= William A. Tomasso =

William A. Tomasso, also known as Billy or Bill, is an American construction executive. Tomasso along with the Peter N. Ellef, chief of staff to state governor John G. Rowland, pled guilty on charges related to fast-tracking state contracts to Tomasso's firm in 2006.

== Early life and family ==
William A. Tomasso was born in New Britain, Connecticut to Angelo Tomasso Jr. and Joy Tomasso. He is member of the third generation of the Tomasso family construction dynasty. William attended the Kingswood Oxford School before spending a year abroad at a school in Florence, Italy. He holds a degree in Finance from Babson College.

== Career ==
In 1968 Angelo Tomasso Jr.’s four sons formed Tomasso Brothers Inc. under the umbrella of the family Tomasso Group with William as the President.

The fortunes of the Tomasso group improved when William struck up a close connection to Governor Rowland and got interested in politics. According to the Journal Inquirer William had been a "frequent and respected presence at the state Capitol." Tomasso was able to accompany top Rowland administration aides and officials on trips, sometimes in secret, which gave him an advantage in the subsequent bidding processes.

In 2003 William allegedly stalked and harassed a former Tomasso Group contractor and his wife.

As of 2018 William was the President of TBI Construction. As of 2019 William was a board member of the Greater New Britain Chamber of Commerce and a board member of the Opportunities Industrialization Center (OIC) of New Britain.
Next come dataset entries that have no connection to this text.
(* ===== verification/AppState.v ===== *)
(** src/app_state.cpp (where the program keeps its files) and the cookies of
    src/main.cpp: the handler that stores them and the code that reads them back
    when the program starts. *)
From S2P Require Import Prelude.
Local Open Scope Z_scope.
Local Open Scope string_scope.

(** ** Paths *)

(** [path / name] for a relative name. *)
Definition ends_with_slash (p : string) : bool :=
  match String.get (String.length p - 1) p with Some c => Ascii.eqb c "/"%char | None => true end.
Definition path_append (p name : string) : string := if ends_with_slash p then p +:+ name else p +:+ "/" +:+ name.
Infix "//" := path_append (at level 40, left associativity) : string_scope.

Record environment : Type := { XDG_DATA_HOME : option string; XDG_CACHE_HOME : option string; HOME : option string }.
Record app_state : Type := {
  env_ : environment;
  path_prefix : option string;
  cookies : gmap string string;
  cookie_file : string
}.
Abbreviation AM := (M app_state).
Definition set_prefix p s := {| env_ := env_ s; path_prefix := p; cookies := cookies s; cookie_file := cookie_file s |}.
Definition set_cookies c s := {| env_ := env_ s; path_prefix := path_prefix s; cookies := c; cookie_file := cookie_file s |}.
Definition set_cookie_file f s := {| env_ := env_ s; path_prefix := path_prefix s; cookies := cookies s; cookie_file := f |}.

Definition get_home : AM string :=
  let! s := get in match HOME (env_ s) with Some h => ret h | None => stop Terminate end.
Definition get_data_home : AM string :=
  let! s := get in
  match XDG_DATA_HOME (env_ s) with
  | Some d => ret (d // "sober")
  | None => let! h := get_home in ret (h // ".local" // "share" // "sober")
  end.
Definition get_cache_home : AM string :=
  let! s := get in
  match XDG_CACHE_HOME (env_ s) with
  | Some d => ret (d // "sober")
  | None => let! h := get_home in ret (h // ".cache" // "sober")
  end.
Definition set_path_prefix (prefix : string) : AM unit := modify (set_prefix (Some prefix)).
(** With a prefix everything is under it. *)
Definition prefixed (name : string) (otherwise : AM string) : AM string :=
  let! s := get in match path_prefix s with Some p => ret (p // name) | None => otherwise end.
Definition get_cookies_path : AM string := prefixed "cookies" (let! d := get_data_home in ret (d // "cookies")).
Definition get_assets_dir : AM string := prefixed "assets/" (let! d := get_data_home in ret (d // "assets/")).
Definition get_files_dir : AM string := prefixed "files/" get_data_home.
Definition get_cache_dir : AM string := prefixed "cache/" get_cache_home.
Definition get_core_lib_path : AM string := prefixed "libroblox.so" (let! d := get_data_home in ret (d // "libroblox.so")).
Definition get_clientsettings_url : string :=
  "https://clientsettingscdn.roblox.com/v2/settings/application/GoogleAndroidApp".

(** ** Cookies *)

(** The text before and after the first [c], if there is one. *)
Fixpoint split_first (c : ascii) (s : string) : option (string * string) :=
  match s with
  | EmptyString => None
  | String d s' =>
      if Ascii.eqb d c then Some (EmptyString, s')
      else match split_first c s' with Some (a, b) => Some (String d a, b) | None => None end
  end.
(** [s.substr(0, s.find(c))]. *)
Definition before (c : ascii) (s : string) : string := match split_first c s with Some (a, _) => a | None => s end.
(** Key and value of a cookie; without an equals sign [find] returns [npos], so
    that both are the whole text ([npos + 1] is 0). *)
Definition key_value (cookie : string) : string * string :=
  match split_first "="%char cookie with Some (k, v) => (k, v) | None => (cookie, cookie) end.

(** [onSetCookie]: the headers' cookies are stored, then the file is written.
    [order] is the order in which the unordered map is traversed. *)
Definition store_header (header : string) : AM unit :=
  let kv := key_value (before ";"%char header) in
  modify (fun s => set_cookies (<[fst kv := snd kv]> (cookies s)) s).
Fixpoint cookie_text (l : list (string * string)) : string :=
  match l with
  | [] => ""
  | [(k, v)] => k +:+ "=" +:+ v
  | (k, v) :: l' => k +:+ "=" +:+ v +:+ "; " +:+ cookie_text l'
  end.
(** The loop dereferences [cookies.begin()] without looking whether there is one. *)
Definition write_cookies (order : gmap string string -> list (string * string)) : AM unit :=
  let! c := gets cookies in
  match order c with
  | [] => stop Undefined
  | l => modify (set_cookie_file (cookie_text l))
  end.
Definition onSetCookie (order : gmap string string -> list (string * string)) (headers : list string) : AM unit :=
  for_each headers store_header ;; write_cookies order.

(** [std::getline(buffer, cookie, ';')] until it fails; [n] bounds the lines. *)
Fixpoint getlines (n : nat) (s : string) : list string :=
  match n with
  | O => []
  | S n' =>
      match s with
      | EmptyString => []
      | _ => match split_first ";"%char s with Some (a, b) => a :: getlines n' b | None => [s] end
      end
  end.
Definition load_cookies : AM unit :=
  let! f := gets cookie_file in
  for_each (getlines (S (String.length f)) f) (fun cookie =>
    let kv := key_value cookie in
    modify (fun s => set_cookies (<[fst kv := snd kv]> (cookies s)) s)).

(** ** Reading the file back *)
Lemma str_app_assoc a b c : (a +:+ b) +:+ c = a +:+ (b +:+ c).
Proof.
  induction a as [|x a IH]; [reflexivity|]. change ((String x a +:+ b) +:+ c) with (String x ((a +:+ b) +:+ c)). rewrite IH. reflexivity.
Qed.

Lemma split_first_at c a b : split_first c a = None -> split_first c (a +:+ String c b) = Some (a, b).
Proof.
  induction a as [|d a IH].
  { intros _. change (EmptyString +:+ String c b) with (String c b). cbn [split_first]. rewrite Ascii.eqb_refl. reflexivity. }
  cbn [split_first].
  change ((String d a +:+ String c b)) with (String d (a +:+ String c b)). cbn [split_first].
  destruct (Ascii.eqb d c); [discriminate|]. destruct (split_first c a) as [[]|] eqn:E; [discriminate|].
  intros _. rewrite IH by reflexivity. reflexivity.
Qed.
Lemma split_first_none c a b : split_first c a = None -> split_first c b = None -> split_first c (a +:+ b) = None.
Proof.
  intros Ha Hb. revert Ha. induction a as [|d a IH]; [intros _; exact Hb|].
  change (String d a +:+ b) with (String d (a +:+ b)). cbn [split_first].
  destruct (Ascii.eqb d c); [discriminate|]. destruct (split_first c a) as [[]|] eqn:E; [discriminate|].
  intros _. rewrite IH by reflexivity. reflexivity.
Qed.

(** Keys and values without separators; keys do not begin with a space. *)
Definition clean (kv : string * string) : Prop :=
  split_first ";"%char (fst kv) = None /\ split_first ";"%char (snd kv) = None /\ split_first "="%char (fst kv) = None /\
  String.get 0 (fst kv) <> Some " "%char.
Definition entry (kv : string * string) : string := fst kv +:+ "=" +:+ snd kv.

Lemma entry_clean kv : clean kv -> split_first ";"%char (entry kv) = None.
Proof. intros (H1 & H2 & _). unfold entry. repeat apply split_first_none; auto. Qed.

Lemma cookie_text_cons kv kv' l : cookie_text (kv :: kv' :: l) = entry kv +:+ String ";"%char (" " +:+ cookie_text (kv' :: l)).
Proof. destruct kv as [k v]. unfold entry. cbn [cookie_text fst snd]. rewrite !str_app_assoc. reflexivity. Qed.
Lemma cookie_text_one kv : cookie_text [kv] = entry kv.
Proof. destruct kv. reflexivity. Qed.

Lemma getlines_split n a b : split_first ";"%char a = None -> getlines (S n) (a +:+ String ";"%char b) = a :: getlines n b.
Proof.
  intros H. cbn [getlines]. destruct (a +:+ String ";"%char b) eqn:E; [destruct a; discriminate E|]. rewrite <- E.
  rewrite split_first_at by exact H. reflexivity.
Qed.
Lemma getlines_last n a : a <> EmptyString -> split_first ";"%char a = None -> getlines (S n) a = [a].
Proof. intros Hn H. cbn [getlines]. destruct a; [congruence|]. rewrite H. reflexivity. Qed.

Lemma entry_nonempty p kv : p +:+ entry kv <> EmptyString.
Proof. destruct kv as [k v]. unfold entry. cbn [fst snd]. destruct p, k; discriminate. Qed.

Lemma getlines_text l : forall n p kv, Forall clean (kv :: l) -> split_first ";"%char p = None -> (length l < n)%nat ->
  getlines n (p +:+ cookie_text (kv :: l)) = (p +:+ entry kv) :: map (fun kv => " " +:+ entry kv) l.
Proof.
  induction l as [|kv' l IH]; intros n p kv C P Hn; (destruct n as [|n]; [lia|]); cbn [length] in Hn; apply Forall_cons in C as [Ck Cl].
  - rewrite cookie_text_one. apply getlines_last; [apply entry_nonempty | apply split_first_none; [exact P | apply entry_clean, Ck]].
  - rewrite cookie_text_cons, <- str_app_assoc, getlines_split by (apply split_first_none; [exact P | apply entry_clean, Ck]).
    cbn [map]. f_equal. apply IH; [exact Cl | reflexivity | lia].
Qed.

Lemma length_append a b : String.length (a +:+ b) = (String.length a + String.length b)%nat.
Proof. induction a as [|c a IH]; [reflexivity|]. change (String c a +:+ b) with (String c (a +:+ b)). cbn. f_equal. exact IH. Qed.
Lemma cookie_text_length l : (length l <= String.length (cookie_text l))%nat.
Proof.
  induction l as [|kv [|kv' l] IH]; [cbn; lia| |].
  - rewrite cookie_text_one. destruct kv as [k v]. unfold entry. rewrite !length_append. cbn. lia.
  - rewrite cookie_text_cons, length_append. cbn [String.length length] in *. rewrite length_append. cbn [String.length]. lia.
Qed.

Lemma key_value_entry p kv : split_first "="%char p = None -> clean kv -> key_value (p +:+ entry kv) = (p +:+ fst kv, snd kv).
Proof.
  intros P (_ & _ & H & _). unfold key_value, entry. rewrite <- str_app_assoc.
  change ("=" +:+ snd kv) with (String "="%char (snd kv)).
  rewrite split_first_at by (apply split_first_none; assumption). reflexivity.
Qed.

(** Inserting a list of cookies in order. *)
Definition insert_all (l : list (string * string)) (m : gmap string string) : gmap string string :=
  foldl (fun m kv => <[fst kv := snd kv]> m) m l.

Lemma for_each_insert (f : string -> string * string) l : forall s,
  for_each l (fun c => modify (fun s => set_cookies (<[fst (f c) := snd (f c)]> (cookies s)) s)) s =
  (Ret tt, set_cookies (insert_all (map f l) (cookies s)) s).
Proof.
  induction l as [|c l IH]; intros s; cbn [for_each map]; [destruct s; reflexivity|].
  erewrite bind_ok by reflexivity. rewrite IH. reflexivity.
Qed.

Lemma insert_all_lookup l : forall m k, k ∉ map fst l -> insert_all l m !! k = m !! k.
Proof.
  induction l as [|kv l IH]; intros m k H; cbn [insert_all foldl map] in *; [reflexivity|]. fold (insert_all l (<[fst kv := snd kv]> m)).
  rewrite IH by set_solver. apply lookup_insert_ne. set_solver.
Qed.
Lemma insert_all_found l : forall m k v, NoDup (map fst l) -> (k, v) ∈ l -> insert_all l m !! k = Some v.
Proof.
  induction l as [|kv l IH]; intros m k v N H; [set_solver|]. cbn [map] in N. apply NoDup_cons in N as [N1 N2].
  cbn [insert_all foldl]. fold (insert_all l (<[fst kv := snd kv]> m)). apply elem_of_cons in H as [<-|H].
  - rewrite insert_all_lookup by exact N1. apply lookup_insert_eq.
  - apply IH; assumption.
Qed.

(** The program started anew: no cookies in memory, the file as it was left. *)
Definition restarted (s : app_state) : app_state := set_cookies ∅ s.
Definition spaced (kv : string * string) : string * string := (" " +:+ fst kv, snd kv).

Lemma load_written kv l s : Forall clean (kv :: l) -> cookie_file s = cookie_text (kv :: l) ->
  load_cookies s = (Ret tt, set_cookies (insert_all (kv :: map spaced l) (cookies s)) s).
Proof.
  intros C F. unfold load_cookies. erewrite bind_ok by reflexivity. rewrite for_each_insert, F. do 3 f_equal.
  rewrite (getlines_text l _ EmptyString kv C eq_refl) by (pose proof (cookie_text_length (kv :: l)); cbn [length] in *; lia).
  cbn [map]. apply Forall_cons in C as [Ck Cl]. f_equal.
  - rewrite (key_value_entry EmptyString kv eq_refl Ck). destruct kv; reflexivity.
  - rewrite List.map_map. apply map_ext_in. intros x Hx. apply key_value_entry; [reflexivity|].
    rewrite Forall_forall in Cl. apply Cl, list_elem_of_In, Hx.
Qed.

Lemma clean_not_spaced kv l : clean kv -> fst kv ∉ map fst (map spaced l).
Proof.
  intros (_ & _ & _ & H) E. apply list_elem_of_In, in_map_iff in E as (x & E & X). apply in_map_iff in X as (y & <- & _).
  cbn [spaced fst] in E. rewrite <- E in H. apply H. reflexivity.
Qed.
Lemma spaced_NoDup l : NoDup (map fst l) -> NoDup (map fst (map spaced l)).
Proof.
  rewrite List.map_map. induction l as [|x l IH]; cbn [map]; [intros _; constructor|]. intros [H1 H2]%NoDup_cons.
  constructor; [|apply IH, H2]. intros E. apply list_elem_of_In, in_map_iff in E as (y & E & Y). apply H1.
  cbn [spaced fst] in E. injection E as E. change (fst y = fst x) in E. rewrite <- E. apply list_elem_of_In, in_map, Y.
Qed.


Definition demo_app : app_state :=
  {| env_ := {| XDG_DATA_HOME := None; XDG_CACHE_HOME := None; HOME := Some "/home/u" |}; path_prefix := None;
     cookies := {[ "session" := "abc"; "locale" := "en" ]}; cookie_file := "" |}.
===Trial and imprisonment===
In 2004 the Tomasso Group, Group president William Tomasso, subsidiary TBI Construction, subsidiary Tunxis Management, and Governor Rowland's Chief of Staff Peter N. Ellef were indicted on numerous charges including fraud, racketeering, bribery, and extortion. Ellef had instructed Connecticut Department of Public Works Commissioner Theodore R. Anson to fast track major public works contracts with the explicit purpose of awarding them to the Tomasso Group.

In 2006 Tomasso and Ellef were each sentenced to 30 months in prison. They both pleaded guilty and Tomasso’s plea deal required him to admit that he bribed his way into the Long Lane School management contract and the $57 million Connecticut Juvenile Training School contract.